__Directions__.
The expected output is every line from the one containing "rewrite <- Permutation_cons_append." to the end of the data below, exactly, and no other line.
Data START
Lemma mapPlayer_middle (idx : nat) (f : Player.t → Player.t)
    (players : list Player.t) (p : Player.t) :
  players !! idx = Some p →
  players = take idx players ++ p :: drop (S idx) players
  ∧ mapPlayer idx f players = take idx players ++ f p :: drop (S idx) players.
Proof.
  intros Hp. split; [by rewrite take_drop_middle|].
  rewrite mapPlayer_alter. revert idx Hp.
  induction players as [|q players IH]; intros [|idx] Hp; try done.
  - simpl in *. by injection Hp as ->.
  - simpl in *. f_equal. by apply IH.
Qed.

Lemma mapPlayer_lookup (idx : nat) (f : Player.t → Player.t)
    (players : list Player.t) (i : nat) :
  mapPlayer idx f players !! i
  = if Nat.eqb i idx then f <$> players !! i else players !! i.
Proof.
  rewrite mapPlayer_alter, list_lookup_alter.
  destruct (Nat.eqb_spec i idx) as [->|Hne], (decide _); congruence.
Qed.

(** What a change of one player's cards does to the cards of all. *)
Lemma mapPlayer_cards (h : Player.t → list Card.t) (idx : nat)
    (f : Player.t → Player.t) (players : list Player.t) (p : Player.t)
    (gained lost : list Card.t) :
  players !! idx = Some p →
  h (f p) ++ lost ≡ₚ h p ++ gained →
  concat (map h (mapPlayer idx f players)) ++ lost
  ≡ₚ concat (map h players) ++ gained.
Proof.
  intros Hp Hperm.
  destruct (mapPlayer_middle idx f players p Hp) as [Hplayers Hmap].
  remember (take idx players) as pre. remember (drop (S idx) players) as post.
  rewrite Hmap, Hplayers.
  rewrite !map_app, !concat_app. simpl.
  rewrite <- !app_assoc.
  apply Permutation_app_head.
  rewrite (Permutation_app_comm (concat _) lost), !app_assoc.
  rewrite Hperm.
  rewrite <- !app_assoc. apply Permutation_app_head, Permutation_app_comm.
Qed.
Lemma mapPlayer_same_cards (h : Player.t → list Card.t) (idx : nat)
    (f : Player.t → Player.t) (players : list Player.t) (p : Player.t) :
  players !! idx = Some p →
  h (f p) = h p →
  map h (mapPlayer idx f players) = map h players.
Proof.
  intros Hp Hf.
  destruct (mapPlayer_middle idx f players p Hp) as [Hplayers Hmap].
  remember (take idx players) as pre. remember (drop (S idx) players) as post.
  rewrite Hmap, Hplayers, !map_app. simpl. by rewrite Hf.
Qed.

(** X12. Drawing in the action phase outside the tutorial, with a valid
    current player: the phase becomes the discard phase; the top card of
    the deck, if there is one, goes to the hand of the current player,
    which is sorted again; no card is lost or made and nothing else of
    the table changes.  On an empty deck the game state is the old one
    with the new phase only: the line logged for it is overwritten. *)
Theorem drawCard_conserves (a : App.t) (gs : GameState.t) (player : Player.t) :
  App.gameState a = Some gs →
  GameState.turnPhase gs = ACTION →
  GameState.isTutorial gs = false →
  GameState.players gs !! GameState.currentPlayerIndex gs = Some player →
  ∃ (a' : App.t) (gs' : GameState.t) (player' : Player.t),
    drawCard a = Ok a'
    ∧ App.gameState a' = Some gs'
    ∧ GameState.turnPhase gs' = DISCARD
    ∧ GameState.deck gs' = drop 1 (GameState.deck gs)
    ∧ GameState.players gs' !! GameState.currentPlayerIndex gs = Some player'
    ∧ Player.hand player' ≡ₚ Player.hand player ++ take 1 (GameState.deck gs)
    ∧ (GameState.deck gs ≠ [] →
         StronglySorted bySortValue (Player.hand player'))
    ∧ (∀ i : nat, i ≠ GameState.currentPlayerIndex gs →
         GameState.players gs' !! i = GameState.players gs !! i)
    ∧ cardsOf gs' ≡ₚ cardsOf gs
    ∧ GameState.currentPlayerIndex gs' = GameState.currentPlayerIndex gs
    ∧ GameState.discardPile gs' = GameState.discardPile gs
    ∧ GameState.boardSequences gs' = GameState.boardSequences gs
    ∧ GameState.jokerDeclarations gs' = GameState.jokerDeclarations gs
    ∧ (GameState.deck gs = [] → gs' = GameState.set_turnPhase DISCARD gs).
Proof.
  intros Hgs Hphase Htut Hplayer. unfold drawCard.
  rewrite Hgs, Hphase, Htut. simpl.
  destruct (GameState.deck gs) as [|card deck] eqn:Hdeck.
  - exists (App.setGameState (Some (GameState.set_turnPhase DISCARD gs))
              (addLog "Deck empty! Skipping draw." a)).
    exists (GameState.set_turnPhase DISCARD gs), player.
    repeat split; try done. by rewrite app_nil_r.
  - rewrite Hplayer.
    eexists _, _, _. split; [done|]. split; [done|]. simpl.
    split; [done|]. split; [done|].
    split.
    { rewrite mapPlayer_lookup, Nat.eqb_refl, Hplayer. done. }
    simpl. split; [apply sortBySortValue_Permutation|].
    split; [intros _; apply sortBySortValue_sorted|].
    split.
    { intros i Hi. rewrite mapPlayer_lookup.
      destruct (Nat.eqb_spec i (GameState.currentPlayerIndex gs)); congruence. }
    split; [|done].
    unfold cardsOf. simpl. rewrite Hdeck.
    rewrite (mapPlayer_same_cards (fun p => concat (Player.melds p)) _ _ _
               player Hplayer) by done.
    pose proof (mapPlayer_cards Player.hand (GameState.currentPlayerIndex gs)
                  (fun _ =>
                     Player.set_hand
                       (sortBySortValue (Player.hand player ++ [card])) player)
                  (GameState.players gs) player [card] [] Hplayer) as Hhands.
    rewrite !app_nil_r in Hhands.
    rewrite Hhands by apply sortBySortValue_Permutation.
    rewrite <- !app_assoc. apply Permutation_app_head.
    simpl. by rewrite Permutation_middle.
Qed.
Lemma drawCard_conserves_witness :
  ∃ (a' : App.t) (gs' : GameState.t),
    drawCard (sampleApp 0) = Ok a'
    ∧ App.gameState a' = Some gs'
    ∧ GameState.turnPhase gs' = DISCARD
    ∧ GameState.deck gs' = [].
Proof.
  destruct (drawCard_conserves (sampleApp 0) (sampleGame 0)
              (Player.mk 0 "You" [heartK; aJoker] true 0 false [])
              eq_refl eq_refl eq_refl eq_refl)
    as (a' & gs' & _ & Hrun & Hgs' & Hphase & Hdeck & _).
  exists a', gs'. split; [exact Hrun|]. split; [exact Hgs'|].
  split; [exact Hphase|exact Hdeck].
Defined.

(** When [drawCard] throws: only in the action phase, and then
    either in the tutorial with a step counter past the script, or with
    a card on the deck and a current player index that names no
    player.  On an empty deck it never throws outside the tutorial. *)
Lemma drawCard_throws (a : App.t) :
  drawCard a = TypeError
  ↔ ∃ gs : GameState.t,
      App.gameState a = Some gs
      ∧ GameState.turnPhase gs = ACTION
      ∧ ((GameState.isTutorial gs = true ∧ tutorialStepOf gs = None)
         ∨ ((GameState.isTutorial gs = false
             ∨ tutorialStepOf gs = Some Action.DRAW)
            ∧ GameState.deck gs ≠ []
            ∧ GameState.players gs !! GameState.currentPlayerIndex gs = None)).
Proof.
  unfold drawCard. destruct (App.gameState a) as [gs|]; [|split].
  2: discriminate.
  2: by intros (gs & Hgs & _).
  split.
  - intros H. exists gs. split; [done|].
    destruct (decide (GameState.turnPhase gs = ACTION)) as [Hphase|Hphase].
    2: { rewrite (bool_decide_eq_false_2 _ Hphase) in H. discriminate. }
    split; [done|].
    rewrite (bool_decide_eq_true_2 _ Hphase) in H. simpl in H.
    destruct (GameState.isTutorial gs).
    + destruct (tutorialStepOf gs) as [action|]; [|by left].
      destruct (decide (action = Action.DRAW)) as [->|Hact].
      * simpl in H. right. split; [by right|].
        destruct (GameState.deck gs); [discriminate|].
        split; [done|].
        by destruct (GameState.players gs !! GameState.currentPlayerIndex gs).
      * rewrite (bool_decide_eq_false_2 _ Hact) in H. discriminate.
    + right. split; [by left|].
      destruct (GameState.deck gs); [discriminate|].
      split; [done|].
      by destruct (GameState.players gs !! GameState.currentPlayerIndex gs).
  - intros (gs0 & Hgs & Hphase & H). injection Hgs as <-.
    rewrite (bool_decide_eq_true_2 _ Hphase). simpl.
    destruct H as [[-> ->]|(Htut & Hdeck & Hplayer)]; [done|].
    assert ((if GameState.isTutorial gs
             then match tutorialStepOf gs with
                  | Some action =>
                      if action !== Action.DRAW
                      then Some (Ok (addLog "Tutorial: Do not draw yet." a))
                      else None
                  | None => Some TypeError
                  end
             else None) = None) as ->.
    { destruct Htut as [->| ->]; [done|]. by destruct (GameState.isTutorial gs). }
    destruct (GameState.deck gs); [done|]. by rewrite Hplayer.
Qed.

(** In a hand whose ids are distinct, [find] by the id of a card gives
    that card, and the hand without that id is the hand less that card. *)
Lemma withoutId_unique (hand : list Card.t) (c : Card.t) :
  NoDup (map Card.id hand) → c ∈ hand →
  List.find (fun x => Card.id x === Card.id c) hand = Some c
  ∧ c :: withoutId (Card.id c) hand ≡ₚ hand.
Proof.
  unfold withoutId.
  induction hand as [|d hand IH]; intros Hnd Hc.
  { by apply elem_of_nil in Hc. }
  simpl in Hnd. apply NoDup_cons in Hnd as [Hd Hnd]. simpl.
  destruct (decide (Card.id d = Card.id c)) as [Hid|Hid].
  - rewrite (bool_decide_eq_true_2 _ Hid). simpl.
    assert (d = c) as ->.
    { apply elem_of_cons in Hc as [->|Hc]; [done|].
      exfalso. apply Hd. rewrite Hid.
      change (map Card.id hand) with (Card.id <$> hand).
      by apply list_elem_of_fmap_2. }
    split; [done|]. apply Permutation_cons; [done|].
    rewrite filter_of_all; [done|].
    apply Forall_forall. intros x Hx.
    apply negb_true_iff, bool_decide_eq_false_2. intros Hx'.
    apply Hd. rewrite <- Hx'.
    change (map Card.id hand) with (Card.id <$> hand).
    by apply list_elem_of_fmap_2.
  - rewrite (bool_decide_eq_false_2 _ Hid). simpl.
    apply elem_of_cons in Hc as [->|Hc]; [done|].
    destruct (IH Hnd Hc) as [Hfind Hperm].
    split; [done|]. by rewrite Permutation_swap, Hperm.
Qed.

(** X13. Discarding outside the tutorial, in the discard phase, the one
    selected card of a hand with distinct ids: the card leaves the hand
    of the human player for the top of the discard pile and becomes the
    pending discard of player 0; the turn passes to the player after the
    current one; no card is lost or made. *)
Theorem discardCard_moves_card (a : App.t) (gs : GameState.t)
    (player : Player.t) (card : Card.t) :
  App.gameState a = Some gs →
  App.selectedCards a = [Card.id card] →
  GameState.turnPhase gs = DISCARD →
  GameState.isTutorial gs = false →
  GameState.players gs !! 0%nat = Some player →
  card ∈ Player.hand player →
  NoDup (map Card.id (Player.hand player)) →
  ∃ (a' : App.t) (gs' : GameState.t) (player' : Player.t),
    discardCard a = Ok a'
    ∧ App.gameState a' = Some gs'
    ∧ App.selectedCards a' = []
    ∧ GameState.players gs' !! 0%nat = Some player'
    ∧ card :: Player.hand player' ≡ₚ Player.hand player
    ∧ GameState.discardPile gs' = card :: GameState.discardPile gs
    ∧ GameState.pendingPong gs' = Some (PendingPong.mk card 0)
    ∧ GameState.currentPlayerIndex gs'
      = ((GameState.currentPlayerIndex gs + 1)
         `mod` length (GameState.players gs))%nat
    ∧ GameState.turnPhase gs' = ACTION
    ∧ cardsOf gs' ≡ₚ cardsOf gs
    ∧ GameState.deck gs' = GameState.deck gs
    ∧ GameState.boardSequences gs' = GameState.boardSequences gs
    ∧ GameState.jokerDeclarations gs' = GameState.jokerDeclarations gs.
Proof.
  intros Hgs Hsel Hphase Htut Hplayer Hcard Hnd. unfold discardCard.
  rewrite Hgs, Hsel, Hphase, Hplayer, Htut. simpl.
  destruct (withoutId_unique _ _ Hnd Hcard) as [-> Hperm].
  eexists _, _, _. split; [done|]. split; [done|]. split; [done|]. simpl.
  split.
  { rewrite mapPlayer_lookup. simpl. by rewrite Hplayer. }
  simpl. split; [done|].
  repeat (split; [done|]). split; [|done].
  unfold cardsOf. simpl.
  rewrite (mapPlayer_same_cards (fun p => concat (Player.melds p)) _ _ _
             player Hplayer) by done.
  pose proof (mapPlayer_cards Player.hand 0
                (Player.set_hand (withoutId (Card.id card) (Player.hand player)))
                (GameState.players gs) player [] [card] Hplayer) as Hhands.
  rewrite !app_nil_r in Hhands.
  rewrite <- Hhands.
  2: { simpl. by rewrite <- Permutation_cons_append. }
  rewrite <- !app_assoc. apply Permutation_app_head.
  symmetry. simpl. rewrite !app_assoc. by apply Permutation_cons_app.
Qed.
Data END
__Answer to this problem__.
  2: { simpl. by rewrite <- Permutation_cons_append. }
  rewrite <- !app_assoc. apply Permutation_app_head.
  symmetry. simpl. rewrite !app_assoc. by apply Permutation_cons_app.
Qed.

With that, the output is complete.